Director Joseph Jennings included between these contemporary compositions medieval liturgical pieces in contrast to the modern treatments. The disc opens with a sixth century plainsong Da Pacem, Domine, Literally from the original Latin: “Give peace, O Lord, in our time / Because there is no one else / Who will fight for us
If not You, our God.” Jennings follows this with Andrea Gabrieli’s (1510-1586) Deus, Deus Meus, Respice in Me, literally from the Latin: “My God, my God, look upon me; why hast thou forsaken me?” from the Friday Prime Canonical Office. The plainsong, of which the Gregorian Chant is member, is a monophonic (using no additional harmony) choral piece, whereas Gabrieli’s Deus, Deus… is an example of polyphonic (with harmony) writing.

Jennings breaks the Glora and the Credo with two medieval pieces, O Vos Omnes (V. from Responsoria -Sabbato Sancto) (“All ye who pass by the way”) by Carlo Gesualdo (1560-1613). This is a responsorial that follows the reading of scripture and is derived from Lamentations 1:12. It is the fifth of the nine such responsories sung during the Matins on Holy Saturday. The second ancient piece is Gesualdo’s Aestimatus Sum from Psalm 87, sung as the responsorial number eight of the Matins on Holy Saturday. These pieces illustrate a more sophisticated polyphony with more complex melody lines that the Gabrieli piece. The Credo and the Sanctus are separated by Gabrieli’s O Salutaris Hostia, derived from a section of one of the Eucharistic hymns written by St Thomas Aquinas for the Feast of Corpus Christi. Aquinas wrote it for the Canonical Office of Lauds.

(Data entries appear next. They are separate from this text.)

Definition insert_expression (s : text) (set : IpSet) (resolver : option ResolverFn) (zones : option ZoneResolverFn)
    : IpSet * Result unit IpParseError :=
  let s := trim s in
  match split_once (Z.eqb PERCENT) s with
  | Some (address, zone) => parse_scoped s address zone set zones
  | None =>
      if has_char SLASH s then inserting set (map_ok as_hosts (parse_cidr s))
      else if has_char HYPHEN s then inserting set (map_ok as_hosts (parse_range_expr s))
      else
        match from_token s with
        | Some keyword =>
            match resolver with
            | None => (set, Err (KeywordUnresolved (keyword_as_str keyword) (lit "no resolver was supplied to expand it")))
            | Some resolve => resolve keyword set
            end
        | None =>
            match parse_ip s with
            | Ok ip => (ipset_insert set (to_canonical ip), Ok tt)
            | Err _ => (set, Err (Malformed s))
            end
        end
  end.

(** [str::split] on commas, trimmed, the empty pieces left out. *)
Definition parts_of (s : text) : list text :=
  filter (fun part => part <> []) (trim <$> split_by (Z.eqb COMMA_CHAR) s).

(** The inner loop of [to_set]. *)
Fixpoint insert_all (parts : list text) (set : IpSet) (resolver : option ResolverFn) (zones : option ZoneResolverFn)
    : Result IpSet IpParseError :=
  match parts with
  | [] => Ok set
  | part :: rest =>
      match insert_expression part set resolver zones with
      | (set, Ok _) => insert_all rest set resolver zones
      | (_, Err e) => Err e
      end
  end.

The Director breaks Ivan Moody’s Sanctus from the Agnus Dei with another Gesualdo composition, Peccantem Me Quotidie “While I am sinning every day, and yet do not repent.” It is a motet sung as part of Matins. The beautiful piece evokes the fragility of humanity and the sorrow for a sinful nature. Chanticleer has no peer in the performance of this music (save for perhaps the Paul Hillier ensemble, which tends to add a decidedly modern edge to ancient performances). Jennings ends the disc with a second setting of Da Pacem, Domine, one he himself arranged. This piece may be the most perfect minute and a half Chanticleer has ever committed to digital.

Da pacem, Domine, in diebus nostris
Quia non est alius
Qui pugnet pro nobis
Nisi tu Deus noster.


The voices rise like the frosted breath of prayer in some long ago monastery, “Numb were the Beadsman’s fingers, while he told / His rosary, and while his frosted breath, / Like pious incense from a censer old, / Seem’d taking flight for heaven.”

Personnel:

Matthew D. Oltman, Alan Reinhardt, Gabe Lewis-O'Connor, Eric S. Brenner, Eric Alatorre, Todd Wedge, Brian Hinman, Michael McNeil, Adam Ward, Jace Wittig, Dylan Hostetter, William Sauerland, Joseph Jennings- Musical Director

Selections:

Da Pacem, Domine – plainsong; Deus, Deus Meus, Respice in Me - Andrea Gabrieli (1510-1586); Kyrie - Douglas J. Cuomo (b.1958); (Gloria) Everywhere - Kamran Ince (b.1960); O Vos Omnes (V. from Responsoria -Sabbato Sancto) - Carlo Gesualdo (1560-1613); Aestimatus Sum - Carlo Gesualdo (1560-1613); Credo/Ani Ma'Amin - Shulamit Ran (b.1949); O Salutaris Hostia - Andrea Gabrieli; Ravenna Sanctus - Ivan Moody (b.1964); Peccantem Me Quotidie - Carlo Gesualdo (1560-1613); Agnus Dei - Michael McGlynn (b.1964); Da Pacem, Domine - plainsong (arr. Joseph H. Jennings).